In a sense, though, these were excuses for hui, not the causes. Essentially hui were occasions on which hapu and iwi could come together to renew old relationships, to sing, to dance, to tell stories, to listen to and argue in lengthy whaikorero. Increasingly in the later years of the nineteenth century these occasions were becoming inter-tribal ventures as leaders and followers felt impelled to address the
questions of the day. By the 1890s a feeling was coalescing that some form of ‘Maori’ rather than specifically tribal political activity should be attempted to promote common Maori causes, particularly in dealings with the national Parliament, whose Maori representatives had, on the whole, made little impact.
All such hui were conducted according to Maori kawa, though the details of such etiquette varied slightly from tribe to tribe and district to district. In some places the hosts spoke first during formal welcomes, in others the visitors; in some hosts and visitors alternated speakers, in others they followed one another until each group finished separately. Most tribes forbade women speaking on the marae, though some – such as those on the East Coast – tolerated it. All these customs had evolved and become fixed practices in the pre-1840 years when tribes were largely separated from one another. The general structure of rituals of encounter was recognisable throughout the country, however. Successive waves of visitors would be called onto the host marae, they would pause to tangi for the dead of both sides, they would be greeted by speeches and waiata that asserted the identity of the hosts, and they would reply in kind with speeches and songs of their own. Then they would hongi or press noses with the hosts to indicate that the tapu of visitor status had been removed through the ritual of welcome, and then they would be fed.

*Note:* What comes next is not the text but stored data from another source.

(** * Field reconstruction of [load_files.py]

    A shallow embedding of the property resolver [load_property] and of
    the field painter [get_field] / [load_fields] of [src/load_files.py],
    with the theorems relating them to the written specification.

    Conventions of the embedding.
    - A numpy array is a nested list; its shape is the nesting's lengths.
    - The rank field holds integer labels (the rank of the occupying cell,
      or any other integer where no cell is present); a label is a [Z].
    - A rank is parsed from a file name by the pattern [\d+], hence a [nat].
    - Python objects live in a store ([gmap] from locations to arrays); a
      call is a computation over that store which either returns or raises.
    - A floating-point number is a real number or one of the special
      values of IEEE 754 (the negative zero, the two infinities, NaN);
      rounding, overflow and underflow are not modelled.  Arithmetic is
      performed by [load_property] only; the painter copies values, and
      is generic in their type. *)

From Stdlib Require Import Reals Lra.
From stdpp Require Import gmap strings list fin_maps sorting.

(** ** Exceptions and results *)

Inductive exn := IndexError | ValueError | TypeError.

Inductive result (A : Type) :=
| Ok (x : A)
| Raise (e : exn).
Arguments Ok {A} x.
Arguments Raise {A} e.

The hui ritual that remained most pervasive – and which some referred to as the heartbeat of Maori culture – was the tangihanga or mourning ceremony for the dead. The practice was modified slightly over the years to incorporate some Christian elements and to meet public health requirements. But the fundamental sequence and purpose changed little from the nineteenth to the twentieth centuries. When a person died the body was laid out on the marae of the family or hapu. It was exposed to view – at first on mats, later in open coffins – for days while mourners came to pay respects and to comfort the bereaved. The tupapaku or corpse was addressed in oratory and lament, as were the spirits of the relatives who had predeceased him or her. Fine mats, cloaks and heirlooms would also be on display, to demonstrate the mana of the hapu and to symbolically warm and protect the deceased. From the 1890s photographs were incorporated into the ritual to recall the presence of the dead. At about the same time portraits began to be placed on meeting-house walls, an extension of the concept which regarded such houses as representations of the genealogies of the hapu. This shift was also a striking example of the Maori genius for taking what was useful from Western technology to strengthen Maori concepts and practices.